Saved data entries
+-------+

(* ===== verification/FlattenFacts.v ===== *)
(** * Facts about the reported topology

    Walking a group and the selectors flattened into it: every node reported
    is reached by the path it is reported with, and every member of a walked
    selector is reported or flattened. *)

From S2P Require Import Prelude GoText Identity Route Machine ProviderPolicy ProviderPolicyFacts Flatten.

Section facts.
Context `{Sel : Selectors}.
Context (candidate : Proxy → bool) (smart : gset string) (refs : gmap string Z) (name : string).

(** A way from a selector to one nested in it, by the names on the way. *)
Inductive path (sl : Selector) : list string → Selector → Prop :=
  | path_here : path sl [] sl
  | path_into via sl' p inner : path sl via sl' → p ∈ sl_Proxies sl' → px_selector p = Some inner →
      path sl (via ++ [px_Name p]) inner.

(** The members the group reports, if they can be told at all. *)
Definition reported (p : Proxy) : Prop := name = globalProxyName → candidate p = true.

(** A node of the group: a member of a selector reached through flattened
    ones, with the way to it. *)
Definition reached (sl : Selector) (flat : gmap string string) (node : Node) : Prop :=
  ∃ via sl' p, path sl via sl' ∧ p ∈ sl_Proxies sl' ∧ node = {| (rcxNode p) with nd_Via := via |} ∧
    (length via <= maxFlattenDepth)%nat ∧ (∀ s, s ∈ via → flat !! s = Some name) ∧ reported p.
(* ===== verification/Samples.v ===== *)
(** * A machine to compute with

    Concrete interfaces, and a machine with one group of two servers: what
    the witnesses of the machine's theorems evaluate. *)

From S2P Require Import Prelude GoText Cond Evidence Journal Identity Profile Policy Library.
From S2P Require Import Decide DecideFacts Budget Route Scenario Layers Machine Rebuild Settle Events Planner.

Module World.

#[export] Existing Instance ascii_tables.
#[export] Existing Instance natural_order.
#[export] Existing Instance DecideFacts.Sample.no_regexp.
#[export] Instance no_urls : Url := {| url_parse _ := None |}.
#[export] Instance no_suffixes : PublicSuffix := {| effective_tld_plus_one _ := None |}.
#[export] Instance no_ips : IpText := {| parse_ip _ := false |}.
#[export] Instance no_prefixes : Netip := {| parse_prefix _ := false |}.
(** Every document is a profile that only asks to improve. *)
Definition improving : Profile := {| no_profile with pr_Switch := {| no_switch with sw_Improve := Some true |} |}.

#[export] Instance empty_documents : Yaml :=
  {| yaml_any := unit; yaml_marshal _ := Ok EmptyString; yaml_profile _ := Ok improving;
     yaml_scenario _ := Err EmptyString; yaml_format _ := Err EmptyString |}.
#[export] Instance simple_only : Embedded :=
  {| builtin_profiles := [("simple"%string, EmptyString)]; builtin_scenarios := [] |}.
#[export] Instance plain_errors : ErrorText := {| error_text _ := "error"%string |}.
#[export] Existing Instance tail_hmac.
#[export] Instance fixed_salt : Random := {| random_salt := "salt"%string |}.
#[export] Instance obedient : Runtime := {| select_error _ _ _ _ := None |}.
#[export] Instance one_day : Calendar := {| date_only _ := "2026-01-01"%string |}.

Definition noon : time := 1000 * 24 * Hour.

Definition server (name : string) : Node :=
  {| nd_Name := name; nd_Provider := ""; nd_Type := "Vless"; nd_UDP := true; nd_Server := name;
     nd_Strong := name; nd_Endpoint := ""; nd_Entry := ""; nd_NameCountry := ""; nd_Via := [] |}.

Definition two_servers : GroupTopology :=
  {| gt_Name := "Proxy"; gt_Now := "slow"; gt_Members := [server "slow"; server "fast"] |}.

(** The user drives the group Proxy with the built-in profile. *)
Definition with_binding (b : Binding) : UserLayer := {| empty_user with ul_Groups := {["Proxy"%string := b]} |}.

Definition loaded (b : Binding) (groups : list GroupTopology) (m : machine) : machine :=
  rebuild {| m with mc_topology := {| empty_topology with tp_Groups := groups |}; mc_user := with_binding b |} noon.

Definition idle_machine : machine := loaded no_binding [two_servers] newMachine.

(** Routing, with the screen on and traffic just seen. *)
Definition routing (m : machine) : machine :=
  {| m with mc_running := true; mc_windowUntil := noon + Minute; mc_linkOKAt := noon - Second |}.

Definition key_of (node : string) : string := keyFor idle_machine "Proxy" node.

(** Evidence about a node on the current network. *)
Definition learn (node : string) (f : Facts) (m : machine) : machine :=
  put_facts (facts_at m (key_of node) noon).2 (key_of node) f.

Definition good (ms : Z) : Facts :=
  noteSample (noteSample no_facts (noon - 10 * Minute) ms ProbeSource) (noon - 5 * Minute) ms ProbeSource.
Definition failed_once : Facts := noteProbeFail (good 300) (noon - Minute).
Definition dead_facts : Facts := markDead (good 300) (noon - Minute).

(** The current node is dead, the other one works. *)
Definition slow_down : machine := routing (learn "fast" (good 50) (learn "slow" dead_facts idle_machine)).

(** Both work, and the group was decided. *)
Definition both_work : machine :=
  settle (routing (learn "fast" (good 50) (learn "slow" (good 60) idle_machine))) noon.

(** The config now in force gives the group no members. *)
Definition emptied : machine :=
  settle (loaded no_binding [{| two_servers with gt_Members := [] |}] both_work) noon.

(** The user gave the group a pool that does not parse. *)
Definition broken_binding : Binding := {| no_binding with bi_Pool := {| po_Include := "((("; po_Exclude := "" |} |}.

End World.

+-------+

* [Assignment]:
Every line of the data above belongs in the answer, unchanged.

* [Result below]:
(* ===== verification/FlattenFacts.v ===== *)
(** * Facts about the reported topology

    Walking a group and the selectors flattened into it: every node reported
    is reached by the path it is reported with, and every member of a walked
    selector is reported or flattened. *)

From S2P Require Import Prelude GoText Identity Route Machine ProviderPolicy ProviderPolicyFacts Flatten.

Section facts.
Context `{Sel : Selectors}.
Context (candidate : Proxy → bool) (smart : gset string) (refs : gmap string Z) (name : string).

(** A way from a selector to one nested in it, by the names on the way. *)
Inductive path (sl : Selector) : list string → Selector → Prop :=
  | path_here : path sl [] sl
  | path_into via sl' p inner : path sl via sl' → p ∈ sl_Proxies sl' → px_selector p = Some inner →
      path sl (via ++ [px_Name p]) inner.

(** The members the group reports, if they can be told at all. *)
Definition reported (p : Proxy) : Prop := name = globalProxyName → candidate p = true.

(** A node of the group: a member of a selector reached through flattened
    ones, with the way to it. *)
Definition reached (sl : Selector) (flat : gmap string string) (node : Node) : Prop :=
  ∃ via sl' p, path sl via sl' ∧ p ∈ sl_Proxies sl' ∧ node = {| (rcxNode p) with nd_Via := via |} ∧
    (length via <= maxFlattenDepth)%nat ∧ (∀ s, s ∈ via → flat !! s = Some name) ∧ reported p.
(* ===== verification/Samples.v ===== *)
(** * A machine to compute with

    Concrete interfaces, and a machine with one group of two servers: what
    the witnesses of the machine's theorems evaluate. *)

From S2P Require Import Prelude GoText Cond Evidence Journal Identity Profile Policy Library.
From S2P Require Import Decide DecideFacts Budget Route Scenario Layers Machine Rebuild Settle Events Planner.

Module World.

#[export] Existing Instance ascii_tables.
#[export] Existing Instance natural_order.
#[export] Existing Instance DecideFacts.Sample.no_regexp.
#[export] Instance no_urls : Url := {| url_parse _ := None |}.
#[export] Instance no_suffixes : PublicSuffix := {| effective_tld_plus_one _ := None |}.
#[export] Instance no_ips : IpText := {| parse_ip _ := false |}.
#[export] Instance no_prefixes : Netip := {| parse_prefix _ := false |}.
(** Every document is a profile that only asks to improve. *)
Definition improving : Profile := {| no_profile with pr_Switch := {| no_switch with sw_Improve := Some true |} |}.

#[export] Instance empty_documents : Yaml :=
  {| yaml_any := unit; yaml_marshal _ := Ok EmptyString; yaml_profile _ := Ok improving;
     yaml_scenario _ := Err EmptyString; yaml_format _ := Err EmptyString |}.
#[export] Instance simple_only : Embedded :=
  {| builtin_profiles := [("simple"%string, EmptyString)]; builtin_scenarios := [] |}.
#[export] Instance plain_errors : ErrorText := {| error_text _ := "error"%string |}.
#[export] Existing Instance tail_hmac.
#[export] Instance fixed_salt : Random := {| random_salt := "salt"%string |}.
#[export] Instance obedient : Runtime := {| select_error _ _ _ _ := None |}.
#[export] Instance one_day : Calendar := {| date_only _ := "2026-01-01"%string |}.

Definition noon : time := 1000 * 24 * Hour.

Definition server (name : string) : Node :=
  {| nd_Name := name; nd_Provider := ""; nd_Type := "Vless"; nd_UDP := true; nd_Server := name;
     nd_Strong := name; nd_Endpoint := ""; nd_Entry := ""; nd_NameCountry := ""; nd_Via := [] |}.

Definition two_servers : GroupTopology :=
  {| gt_Name := "Proxy"; gt_Now := "slow"; gt_Members := [server "slow"; server "fast"] |}.

(** The user drives the group Proxy with the built-in profile. *)
Definition with_binding (b : Binding) : UserLayer := {| empty_user with ul_Groups := {["Proxy"%string := b]} |}.

Definition loaded (b : Binding) (groups : list GroupTopology) (m : machine) : machine :=
  rebuild {| m with mc_topology := {| empty_topology with tp_Groups := groups |}; mc_user := with_binding b |} noon.

Definition idle_machine : machine := loaded no_binding [two_servers] newMachine.

(** Routing, with the screen on and traffic just seen. *)
Definition routing (m : machine) : machine :=
  {| m with mc_running := true; mc_windowUntil := noon + Minute; mc_linkOKAt := noon - Second |}.

Definition key_of (node : string) : string := keyFor idle_machine "Proxy" node.

(** Evidence about a node on the current network. *)
Definition learn (node : string) (f : Facts) (m : machine) : machine :=
  put_facts (facts_at m (key_of node) noon).2 (key_of node) f.

Definition good (ms : Z) : Facts :=
  noteSample (noteSample no_facts (noon - 10 * Minute) ms ProbeSource) (noon - 5 * Minute) ms ProbeSource.
Definition failed_once : Facts := noteProbeFail (good 300) (noon - Minute).
Definition dead_facts : Facts := markDead (good 300) (noon - Minute).

(** The current node is dead, the other one works. *)
Definition slow_down : machine := routing (learn "fast" (good 50) (learn "slow" dead_facts idle_machine)).

(** Both work, and the group was decided. *)
Definition both_work : machine :=
  settle (routing (learn "fast" (good 50) (learn "slow" (good 60) idle_machine))) noon.

(** The config now in force gives the group no members. *)
Definition emptied : machine :=
  settle (loaded no_binding [{| two_servers with gt_Members := [] |}] both_work) noon.

(** The user gave the group a pool that does not parse. *)
Definition broken_binding : Binding := {| no_binding with bi_Pool := {| po_Include := "((("; po_Exclude := "" |} |}.

End World.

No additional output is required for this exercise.